## Task to complete
Only an exact copy of the records below will serve as the answer.

(Records from a data source)

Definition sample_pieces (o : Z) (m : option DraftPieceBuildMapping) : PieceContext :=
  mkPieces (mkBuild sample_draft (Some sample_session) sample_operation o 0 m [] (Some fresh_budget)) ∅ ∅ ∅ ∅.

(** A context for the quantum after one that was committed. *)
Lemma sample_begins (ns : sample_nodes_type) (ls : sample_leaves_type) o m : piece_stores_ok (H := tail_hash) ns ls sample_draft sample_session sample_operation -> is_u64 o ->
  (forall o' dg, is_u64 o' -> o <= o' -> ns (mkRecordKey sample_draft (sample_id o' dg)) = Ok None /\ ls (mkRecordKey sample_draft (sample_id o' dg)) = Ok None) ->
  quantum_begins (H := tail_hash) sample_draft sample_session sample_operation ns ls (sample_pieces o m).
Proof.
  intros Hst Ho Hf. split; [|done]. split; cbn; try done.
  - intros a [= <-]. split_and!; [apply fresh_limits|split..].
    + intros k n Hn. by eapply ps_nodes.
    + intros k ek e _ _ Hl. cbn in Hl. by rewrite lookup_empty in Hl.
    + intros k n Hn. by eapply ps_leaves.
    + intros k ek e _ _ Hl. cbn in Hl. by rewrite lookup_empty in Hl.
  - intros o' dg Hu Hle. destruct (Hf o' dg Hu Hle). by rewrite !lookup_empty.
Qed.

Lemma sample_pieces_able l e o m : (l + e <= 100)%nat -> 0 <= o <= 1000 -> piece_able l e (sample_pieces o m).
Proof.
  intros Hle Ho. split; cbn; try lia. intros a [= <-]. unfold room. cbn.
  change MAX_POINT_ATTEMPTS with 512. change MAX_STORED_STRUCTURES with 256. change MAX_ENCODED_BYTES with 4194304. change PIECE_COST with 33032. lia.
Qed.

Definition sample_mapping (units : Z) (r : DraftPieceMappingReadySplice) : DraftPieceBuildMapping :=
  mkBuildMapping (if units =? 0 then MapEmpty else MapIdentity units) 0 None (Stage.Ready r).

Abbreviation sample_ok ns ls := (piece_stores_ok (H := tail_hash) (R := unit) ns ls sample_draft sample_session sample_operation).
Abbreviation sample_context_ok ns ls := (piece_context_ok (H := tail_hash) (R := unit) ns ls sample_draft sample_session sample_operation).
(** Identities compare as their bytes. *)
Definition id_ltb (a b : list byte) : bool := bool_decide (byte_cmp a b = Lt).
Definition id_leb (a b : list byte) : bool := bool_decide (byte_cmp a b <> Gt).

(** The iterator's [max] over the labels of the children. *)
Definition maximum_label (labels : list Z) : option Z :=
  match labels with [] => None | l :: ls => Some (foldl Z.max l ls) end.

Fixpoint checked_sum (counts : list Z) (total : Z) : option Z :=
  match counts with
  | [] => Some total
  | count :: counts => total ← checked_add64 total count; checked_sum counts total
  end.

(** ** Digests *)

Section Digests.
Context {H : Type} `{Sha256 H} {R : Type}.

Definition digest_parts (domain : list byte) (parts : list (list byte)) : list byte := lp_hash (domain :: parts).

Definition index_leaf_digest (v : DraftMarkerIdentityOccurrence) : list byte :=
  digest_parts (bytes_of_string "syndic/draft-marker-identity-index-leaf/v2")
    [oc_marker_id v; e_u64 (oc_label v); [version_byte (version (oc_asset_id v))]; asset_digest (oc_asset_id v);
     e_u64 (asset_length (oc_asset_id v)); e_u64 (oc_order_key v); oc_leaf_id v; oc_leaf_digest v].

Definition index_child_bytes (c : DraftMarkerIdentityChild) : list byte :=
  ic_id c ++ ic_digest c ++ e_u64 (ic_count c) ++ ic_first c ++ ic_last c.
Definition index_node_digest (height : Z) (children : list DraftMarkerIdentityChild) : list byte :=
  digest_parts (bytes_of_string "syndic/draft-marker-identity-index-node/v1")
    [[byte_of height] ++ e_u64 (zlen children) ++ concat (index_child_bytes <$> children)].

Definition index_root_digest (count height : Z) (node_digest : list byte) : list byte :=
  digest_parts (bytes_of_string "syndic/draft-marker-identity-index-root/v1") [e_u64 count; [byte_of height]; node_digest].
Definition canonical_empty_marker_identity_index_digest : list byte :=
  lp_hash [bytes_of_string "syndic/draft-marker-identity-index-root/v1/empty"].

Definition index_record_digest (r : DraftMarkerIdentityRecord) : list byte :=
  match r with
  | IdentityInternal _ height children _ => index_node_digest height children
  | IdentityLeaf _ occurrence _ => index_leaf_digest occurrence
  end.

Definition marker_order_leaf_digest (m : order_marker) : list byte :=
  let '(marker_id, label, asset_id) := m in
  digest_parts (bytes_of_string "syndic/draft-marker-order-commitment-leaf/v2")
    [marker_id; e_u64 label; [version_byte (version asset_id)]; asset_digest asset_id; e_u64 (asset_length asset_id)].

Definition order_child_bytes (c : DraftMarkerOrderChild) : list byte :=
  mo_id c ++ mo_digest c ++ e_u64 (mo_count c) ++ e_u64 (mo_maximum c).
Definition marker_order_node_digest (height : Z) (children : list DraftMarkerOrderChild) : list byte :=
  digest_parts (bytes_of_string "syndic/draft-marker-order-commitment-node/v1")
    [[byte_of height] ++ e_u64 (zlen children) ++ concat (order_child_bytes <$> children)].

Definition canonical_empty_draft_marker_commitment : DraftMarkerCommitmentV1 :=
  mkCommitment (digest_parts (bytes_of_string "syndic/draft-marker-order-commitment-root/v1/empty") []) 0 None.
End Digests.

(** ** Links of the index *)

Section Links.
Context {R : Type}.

## Response to the exercise
Definition sample_pieces (o : Z) (m : option DraftPieceBuildMapping) : PieceContext :=
  mkPieces (mkBuild sample_draft (Some sample_session) sample_operation o 0 m [] (Some fresh_budget)) ∅ ∅ ∅ ∅.

(** A context for the quantum after one that was committed. *)
Lemma sample_begins (ns : sample_nodes_type) (ls : sample_leaves_type) o m : piece_stores_ok (H := tail_hash) ns ls sample_draft sample_session sample_operation -> is_u64 o ->
  (forall o' dg, is_u64 o' -> o <= o' -> ns (mkRecordKey sample_draft (sample_id o' dg)) = Ok None /\ ls (mkRecordKey sample_draft (sample_id o' dg)) = Ok None) ->
  quantum_begins (H := tail_hash) sample_draft sample_session sample_operation ns ls (sample_pieces o m).
Proof.
  intros Hst Ho Hf. split; [|done]. split; cbn; try done.
  - intros a [= <-]. split_and!; [apply fresh_limits|split..].
    + intros k n Hn. by eapply ps_nodes.
    + intros k ek e _ _ Hl. cbn in Hl. by rewrite lookup_empty in Hl.
    + intros k n Hn. by eapply ps_leaves.
    + intros k ek e _ _ Hl. cbn in Hl. by rewrite lookup_empty in Hl.
  - intros o' dg Hu Hle. destruct (Hf o' dg Hu Hle). by rewrite !lookup_empty.
Qed.

Lemma sample_pieces_able l e o m : (l + e <= 100)%nat -> 0 <= o <= 1000 -> piece_able l e (sample_pieces o m).
Proof.
  intros Hle Ho. split; cbn; try lia. intros a [= <-]. unfold room. cbn.
  change MAX_POINT_ATTEMPTS with 512. change MAX_STORED_STRUCTURES with 256. change MAX_ENCODED_BYTES with 4194304. change PIECE_COST with 33032. lia.
Qed.

Definition sample_mapping (units : Z) (r : DraftPieceMappingReadySplice) : DraftPieceBuildMapping :=
  mkBuildMapping (if units =? 0 then MapEmpty else MapIdentity units) 0 None (Stage.Ready r).

Abbreviation sample_ok ns ls := (piece_stores_ok (H := tail_hash) (R := unit) ns ls sample_draft sample_session sample_operation).
Abbreviation sample_context_ok ns ls := (piece_context_ok (H := tail_hash) (R := unit) ns ls sample_draft sample_session sample_operation).
(** Identities compare as their bytes. *)
Definition id_ltb (a b : list byte) : bool := bool_decide (byte_cmp a b = Lt).
Definition id_leb (a b : list byte) : bool := bool_decide (byte_cmp a b <> Gt).

(** The iterator's [max] over the labels of the children. *)
Definition maximum_label (labels : list Z) : option Z :=
  match labels with [] => None | l :: ls => Some (foldl Z.max l ls) end.

Fixpoint checked_sum (counts : list Z) (total : Z) : option Z :=
  match counts with
  | [] => Some total
  | count :: counts => total ← checked_add64 total count; checked_sum counts total
  end.

(** ** Digests *)

Section Digests.
Context {H : Type} `{Sha256 H} {R : Type}.

Definition digest_parts (domain : list byte) (parts : list (list byte)) : list byte := lp_hash (domain :: parts).

Definition index_leaf_digest (v : DraftMarkerIdentityOccurrence) : list byte :=
  digest_parts (bytes_of_string "syndic/draft-marker-identity-index-leaf/v2")
    [oc_marker_id v; e_u64 (oc_label v); [version_byte (version (oc_asset_id v))]; asset_digest (oc_asset_id v);
     e_u64 (asset_length (oc_asset_id v)); e_u64 (oc_order_key v); oc_leaf_id v; oc_leaf_digest v].

Definition index_child_bytes (c : DraftMarkerIdentityChild) : list byte :=
  ic_id c ++ ic_digest c ++ e_u64 (ic_count c) ++ ic_first c ++ ic_last c.
Definition index_node_digest (height : Z) (children : list DraftMarkerIdentityChild) : list byte :=
  digest_parts (bytes_of_string "syndic/draft-marker-identity-index-node/v1")
    [[byte_of height] ++ e_u64 (zlen children) ++ concat (index_child_bytes <$> children)].

Definition index_root_digest (count height : Z) (node_digest : list byte) : list byte :=
  digest_parts (bytes_of_string "syndic/draft-marker-identity-index-root/v1") [e_u64 count; [byte_of height]; node_digest].
Definition canonical_empty_marker_identity_index_digest : list byte :=
  lp_hash [bytes_of_string "syndic/draft-marker-identity-index-root/v1/empty"].

Definition index_record_digest (r : DraftMarkerIdentityRecord) : list byte :=
  match r with
  | IdentityInternal _ height children _ => index_node_digest height children
  | IdentityLeaf _ occurrence _ => index_leaf_digest occurrence
  end.

Definition marker_order_leaf_digest (m : order_marker) : list byte :=
  let '(marker_id, label, asset_id) := m in
  digest_parts (bytes_of_string "syndic/draft-marker-order-commitment-leaf/v2")
    [marker_id; e_u64 label; [version_byte (version asset_id)]; asset_digest asset_id; e_u64 (asset_length asset_id)].

Definition order_child_bytes (c : DraftMarkerOrderChild) : list byte :=
  mo_id c ++ mo_digest c ++ e_u64 (mo_count c) ++ e_u64 (mo_maximum c).
Definition marker_order_node_digest (height : Z) (children : list DraftMarkerOrderChild) : list byte :=
  digest_parts (bytes_of_string "syndic/draft-marker-order-commitment-node/v1")
    [[byte_of height] ++ e_u64 (zlen children) ++ concat (order_child_bytes <$> children)].

Definition canonical_empty_draft_marker_commitment : DraftMarkerCommitmentV1 :=
  mkCommitment (digest_parts (bytes_of_string "syndic/draft-marker-order-commitment-root/v1/empty") []) 0 None.
End Digests.

(** ** Links of the index *)

Section Links.
Context {R : Type}.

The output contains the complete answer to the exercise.